Ich... Es fühlte sich an, als würde ich von innen verbrennen.
Meine Knie zitterten und ich strampelte mit den Füßen, bis sie nachgaben. Aber ich fiel nicht. Sein Griff war fest um meinem Hals.

Meine Lungen schmerzten wie nie zuvor in meinem Leben. Es war, als würde sie mit tausenden von Messern aufeinmal zerschnitten werden.

Meine Sich würde verschwommen. Schwarze Flecken lagen in der Luft und mein Körper wurde komplett taub.

Als er mich loslies, sank ich zu Boden. Ich schnappte hörbar nach Luft und es tat weh. Ich hielt mir mit der einen Hand an die Brust und mit der anderen Hand an meinen Hals.

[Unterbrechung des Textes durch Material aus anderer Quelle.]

(** The directory sync settles every name, or fails and leaves all as it was. *)
Lemma sync_directory_settles w :
  disk_ok w ->
  keeps sync_directory w /\
  ((sync_directory w).2 = Ok tt -> forall n e, file_at (d_files w) n = Some e ->
     exists e', file_at (d_files (sync_directory w).1) n = Some e' /\ e_bytes e' = e_bytes e /\
       e_synced e' = e_synced e /\ e_linked e' = true).
Proof.
  intros Hw. unfold keeps, sync_directory, bind. pose proof (reading_attempt w) as Hl.
  destruct (attempt w) as [w1 [[]|]]; cbn [fst snd] in *; pose proof (disk_ok_later _ _ Hl Hw) as Hw1;
    [|by split; [split; [|apply extends_same, Hl]|]].
  set (files := map (fun f : string * Entry =>
    (f.1, mkEntry (e_plain f.2) (e_bytes f.2) (e_synced f.2) true)) (d_files w1)).
  assert (forall n, file_at files n =
    match file_at (d_files w1) n with
    | Some e => Some (mkEntry (e_plain e) (e_bytes e) (e_synced e) true) | None => None end) as Hfile.
  { intros n. unfold files, file_at. generalize (d_files w1). intros fs.
    induction fs as [|[m f] fs IH]; [done|]. cbn. by destruct (String.eqb m n). }
  assert (forall n e, file_at (d_files w) n = Some e -> exists e', file_at files n = Some e' /\
    e_bytes e' = e_bytes e /\ e_synced e' = e_synced e /\ e_linked e' = true) as Hall.
  { intros n e He. destruct Hl as (Hf & _). rewrite Hfile, Hf, He. by eexists. }
  split; [split|done].
  - destruct Hw1 as (A & B & C). split; [done|]. cbn [with_files d_files]. unfold files. split; [by rewrite map_map|].
    apply Forall_map. eapply Forall_impl; [exact C|].
    intros f (Hp & [?|(? & ?)]); (split; [done|]); [by left|by right].
  - intros n e _ He. destruct (Hall n e He) as (e' & He' & Hb & Hs & Hlk). exists e'.
    split_and!; [done..|congruence|done].
Qed.

(** Publishing and committing the synced file. *)
Definition committed_file (w : Disk) : Prop :=
  exists e, file_at (d_files w) (filename plan) = Some e /\ e_bytes e = stored /\
    e_synced e = true /\ e_linked e = true.

(** A file that already holds the plan. *)
Lemma existing_holds w w' :
  disk_ok w -> verify_existing (filename plan) stored w = (w', Ok tt) ->
  exists e, file_at (d_files w) (filename plan) = Some e /\ e_bytes e = stored /\ e_synced e = true.
Proof.
  intros Hw (w1 & b & H1 & H2)%io_bind_Ok. apply read_entry_Ok in H1 as (e & He & Hb & _).
  case_bool_decide as Hbs; [|done]. exists e. split; [done|]. split; [congruence|].
  apply (disk_entry _ _ _ Hw) in He as (_ & [Hp|(Hs & _)]); [|done].
  unfold filename in Hp; cbn [fst] in Hp; by rewrite key_filename_not_pending in Hp.
Qed.

Lemma publish_cases w :
  disk_ok w -> file_at (d_files w) temporary = Some (mkEntry true stored true false) ->
  match publish temporary (filename plan) stored w with
  | (w1, Err _) => disk_ok w1 /\ extends w w1
  | (w1, Ok _) => disk_ok w1 /\ extends w w1 /\
      exists e, file_at (d_files w1) (filename plan) = Some e /\ e_bytes e = stored /\ e_synced e = true
  end.
Proof using Htyped Hstored.
  intros Hw Ht. unfold publish, bind at 1. pose proof (reading_attempt w) as Hl.
  destruct (attempt w) as [w1 [[]|]] eqn:Ea; cbn [fst] in Hl;
    pose proof (disk_ok_later _ _ Hl Hw) as Hw1; [|by split; [|apply extends_same, Hl]].
  pose proof Hl as (Hf & _). rewrite Hf, Ht.
  destruct (file_at (d_files w) (filename plan)) as [e|] eqn:He.
  - pose proof (reading_verify (filename plan) stored w1) as Hl'.
    destruct (verify_existing (filename plan) stored w1) as [w2 [[]|]] eqn:Ev; cbn [fst] in Hl';
      pose proof (disk_ok_later _ _ Hl' Hw1) as Hw2;
      assert (extends w w2) by (apply extends_same; destruct Hl' as (-> & _); done); [|done].
    split; [done|]. split; [done|].
    destruct (existing_holds w1 w2 Hw1 Ev) as (e' & He' & Hb & Hs).
    destruct Hl' as (-> & _). by exists e'.
  - assert (file_at (d_files w1) (filename plan) = None) as Hnone by (by rewrite Hf).
    destruct (decode_encoded plan stored Htyped Hstored) as (q & Hq & Hsame).
    destruct (disk_create w1 (filename plan) (mkEntry true stored true false)) as [Hd Hx]; [done|done|..].
    + split; [done|]. right. split; [done|]. exists q. split_and!.
      * apply (decode_well_typed stored); [|done]. by eapply encode_bytes_ok.
      * done.
      * unfold filename, plan_key. by rewrite (plan_same_id _ _ Hsame).
    + rewrite <- Hf. split_and!; [done|eapply extends_trans; [by apply (extends_same w w1)|done]|].
      exists (mkEntry true stored true false). split; [|done]. cbn [with_files d_files e_bytes e_synced].
      rewrite file_at_app, Hnone. unfold file_at. cbn. by rewrite String.eqb_refl.
Qed.

Lemma publish_keeps w :
  disk_ok w -> file_at (d_files w) temporary = Some (mkEntry true stored true false) ->
  keeps (let! _ := publish temporary (filename plan) stored in sync_directory) w /\
  forall w', (let! _ := publish temporary (filename plan) stored in sync_directory) w = (w', Ok tt) ->
    committed_file w'.
Proof using Htyped Hstored.
  intros Hw Ht. pose proof (publish_cases w Hw Ht) as Hp. unfold keeps, bind.
  destruct (publish _ _ _ w) as [w1 [[]|]]; [|by split]. destruct Hp as (Hd & Hx & e & He & Hb & Hs).
  destruct (sync_directory_settles w1 Hd) as ((Hok & Hx') & Hset). split.
  - split; [done|]. by eapply extends_trans.
  - intros w' Hw'. rewrite Hw' in Hset. cbn in Hset. destruct (Hset eq_refl _ _ He) as (e' & He' & Hb' & Hs' & Hl').
    exists e'. split_and!; [done|congruence|congruence|done].
Qed.

(** The closure of [persist]: everything between the staging file and its removal. *)
Lemma stage_keeps w e :
  disk_ok w -> file_at (d_files w) temporary = Some e ->
  let m := (let! _ := attempt in
            let! _ := write_all temporary stored in
            let! _ := sync_file temporary in
            let! _ := publish temporary (filename plan) stored in
            sync_directory) in
  keeps m w /\ forall w', m w = (w', Ok tt) -> committed_file w'.
Proof using Htyped Hstored Htemp.
  intros Hw He m.
  assert (forall w1, attempt w = (w1, Ok tt) -> disk_ok w1 /\ file_at (d_files w1) temporary = Some e) as H1.
  { intros w1 H. pose proof (reading_attempt w) as Hl. rewrite H in Hl. cbn [fst] in Hl. split; [by eapply disk_ok_later|].
    by rewrite (proj1 Hl). }
  assert (forall w1 w2 w3, attempt w = (w1, Ok tt) -> write_all temporary stored w1 = (w2, Ok tt) ->
    sync_file temporary w2 = (w3, Ok tt) -> disk_ok w2 -> 
    file_at (d_files w3) temporary = Some (mkEntry true stored true false)) as H3.
  { intros w1 w2 w3 Ha Hb Hc Hw2. destruct (H1 w1 Ha) as [Hw1 He1].
    pose proof (proj2 (write_all_keeps w1 Hw1) w2 Hb e He1) as He2.
    destruct (proj2 (sync_file_keeps w2 Hw2) w3 Hc) as (f & Hf & ->). rewrite He2 in Hf.
    by injection Hf as <-. }
  split.
  - apply keeps_bind; [apply keeps_reading; auto with reading|]. intros w1 [] Ha Hw1.
    apply keeps_bind; [by apply write_all_keeps|]. intros w2 [] Hb Hw2.
    apply keeps_bind; [by apply sync_file_keeps|]. intros w3 [] Hc Hw3.
    apply publish_keeps; [done|by eapply H3].
  - intros w' (w1 & [] & Ha & (w2 & [] & Hb & (w3 & [] & Hc & H)%io_bind_Ok)%io_bind_Ok)%io_bind_Ok.
    destruct (H1 w1 Ha) as [Hw1 _]. pose proof (proj1 (proj1 (write_all_keeps w1 Hw1))) as Hw2.
    rewrite Hb in Hw2. pose proof (proj1 (proj1 (sync_file_keeps w2 Hw2))) as Hw3. rewrite Hc in Hw3.
    exact (proj2 (publish_keeps w3 Hw3 (H3 w1 w2 w3 Ha Hb Hc Hw2)) w' H).
Qed.
End Persist.

(** A step that keeps the published files and, if it works where the plan's name is settled,
    leaves the plan committed. *)
Definition commits (plan : StoredPlan) (stored : bytes) (m : io unit) (w : Disk) : Prop :=
  keeps m w /\ (name_settled w plan -> forall w', m w = (w', Ok tt) -> committed_file plan stored w').

Lemma commits_reading {A} plan stored (m : io A) (k : A -> io unit) w :
  reading m -> disk_ok w -> (forall w1 a, m w = (w1, Ok a) -> disk_ok w1 -> commits plan stored (k a) w1) ->
  commits plan stored (bind m k) w.
Proof.
  intros Hm Hw Hk. pose proof (keeps_reading m w Hm Hw) as Hkeep. split.
  - apply keeps_bind; [done|]. intros w1 a H Hw1. by apply Hk.
  - intros Hset w' (w1 & a & H1 & H2)%io_bind_Ok. pose proof (reading_files _ _ _ _ Hm H1) as Hf.
    destruct Hkeep as [Hw1 _]. rewrite H1 in Hw1. apply (Hk w1 a H1 Hw1); [|done]. unfold name_settled. by rewrite Hf.
Qed.

Lemma create_new_keeps w n : disk_ok w -> is_pending n = true -> keeps (create_new n) w.
Proof.
  intros Hw Hn. apply keeps_bind; [apply keeps_reading; auto with reading|]. intros w4 [] _ Hw4. unfold keeps.
  destruct (file_at (d_files w4) n) eqn:He; [split; [done|by apply extends_same]|].
  by apply disk_create; [done..|split; [|left]].
Qed.

Lemma create_new_Ok w w' n : create_new n w = (w', Ok tt) -> exists e, file_at (d_files w') n = Some e.
Proof.
  intros (w1 & [] & _ & H)%io_bind_Ok. destruct (file_at (d_files w1) n) eqn:Hn; [done|].
  injection H as <-. cbn [with_files d_files]. rewrite file_at_app, Hn. unfold file_at. cbn.
  rewrite String.eqb_refl. by eexists.
Qed.

Lemma remove_file_keeps w n : disk_ok w -> is_pending n = true ->
  disk_ok (remove_file n w) /\ extends w (remove_file n w).
Proof.
  intros Hw Hn. unfold remove_file. pose proof (call_later w) as Hl.
  destruct (call w) as [w7 [k|]]; cbn [fst] in Hl; pose proof (disk_ok_later _ _ Hl Hw).
  - split; [done|]. by apply extends_same, Hl.
  - split; [by apply disk_delete|]. eapply extends_trans; [apply extends_same, Hl|by apply extends_delete].
Qed.

Lemma committed_file_extends plan stored w w' :
  committed_file plan stored w -> extends w w' -> committed_file plan stored w'.
Proof.
  intros (e & He & Hb & Hs & Hl) Hx.
  destruct (Hx _ e (key_filename_not_pending _) He) as (e' & He' & Hb' & Hs' & Hl').
  exists e'. split_and!; [done|congruence|auto|auto].
Qed.

Lemma persist_spec plan stored w :
  stored_plan_ok plan -> encode plan = Ok stored -> disk_ok w -> commits plan stored (persist plan stored) w.
Proof.
  intros Hp Hs Hw. unfold persist.
  apply commits_reading; [auto with reading|done|]. intros w1 [] _ Hw1.
  apply commits_reading; [auto with reading|done|]. intros w2 [] H2 Hw2. unfold commits, keeps.
  destruct (file_at (d_files w2) (filename plan)) as [e|] eqn:He.
  { split; [by apply keeps_reading; auto with reading|]. intros Hset w' Hv.
    destruct (existing_holds plan stored w2 w' Hw2 Hv) as (f & Hf & Hb & Hsy). exists f.
    rewrite (reading_files _ _ _ _ (reading_verify _ _) Hv). split_and!; [done..|by apply Hset]. }
  apply commits_reading; [auto with reading|done|]. intros w3 nonce _ Hw3.
  set (temporary := to_hex (sha256 nonce) +:+ ".pending").
  assert (is_pending temporary = true) as Ht by apply pending_name_is_pending.
  assert (forall w4, create_new temporary w3 = (w4, Ok tt) -> disk_ok w4 -> _) as Hstage
    by (intros w4 H4 Hw4; destruct (create_new_Ok _ _ _ H4) as [e Het];
        exact (stage_keeps plan stored temporary Hp Hs Ht w4 e Hw4 Het)).
  pose proof (create_new_keeps w3 temporary Hw3 Ht) as [Hw4 Hx4]. unfold commits, keeps.
  assert (forall k : unit -> io unit, bind (create_new temporary) k w3 =
    match create_new temporary w3 with (w, Ok a) => k a w | (w, Err e) => (w, Err e) end) as Hb by done. rewrite !Hb. clear Hb.
  destruct (create_new temporary w3) as [w4 [[]|]]; cbn [fst] in Hw4, Hx4; [|by split].
  destruct (Hstage w4 eq_refl Hw4) as [[Hw6 Hx] Hc]. clear Hstage.
  match type of Hx with extends _ (?m w4).1 => destruct (m w4) as [w6 r] end. cbn [fst] in *.
  destruct (remove_file_keeps w6 temporary Hw6 Ht) as [Hw7 Hx7].
  split; [split; [done|by eapply extends_trans, extends_trans]|]. intros _ w' [= <- ->].
  eapply committed_file_extends; [by apply Hc|done].
Qed.

(** ** The contract *)

Definition file_committed (w : Disk) (k : string) (b : bytes) : Prop :=
  exists e, file_at (d_files w) (key_filename k) = Some e /\ e_bytes e = b /\
    e_synced e = true /\ e_linked e = true /\ exists p, decode b = Ok p /\ plan_key p = k.

(** What a crash or a restart may leave: every settled file, any other published name only
    with bytes it had if they were synced, and any pending file with any bytes. *)
Definition disk_crash (w w' : Disk) : Prop :=
  d_root_plain w' = d_root_plain w /\ NoDup (map fst (d_files w')) /\
  (forall n e, is_pending n = false -> file_at (d_files w) n = Some e -> e_synced e = true ->
     e_linked e = true -> exists e', file_at (d_files w') n = Some e' /\ e_bytes e' = e_bytes e) /\
  (forall n e', file_at (d_files w') n = Some e' ->
     e_plain e' = true /\ e_synced e' = true /\ e_linked e' = true /\
     (is_pending n = true \/ exists e, file_at (d_files w) n = Some e /\
        (e_synced e = true -> e_bytes e' = e_bytes e))).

"Du musst lernen dich unterzuordnen", sagte er kühl. "Nicht jeder der dir begegnet wird so gnädig sein wie ich. Eigentlich hättest du in ein Heim gemusst. Aber ich habe es deiner Mom versprochen und diesen Vertrag unterschrieben. Hätte ich gewusst was für ein verzogenes Mädchen du bist, hätte ich es mir zwei mal überlegt."

Dieser Typ war krank. Es kam mir so vor, als suchte er förmlich nach Streit. Nach einem Ventil, wo er seine Bitterkeit ablassen konnte. Als wäre das Verhaften von Kriminellen nicht Genugtuung genug. Ich sagte nichts, um es nicht noch schlimmer zu machen.

Mit einem verächtlichen Blick sah er zu mir herunter. Seine Stimme ließ meine Knochen zusammen ziehen. "Um sieben Uhr fahren wir essen."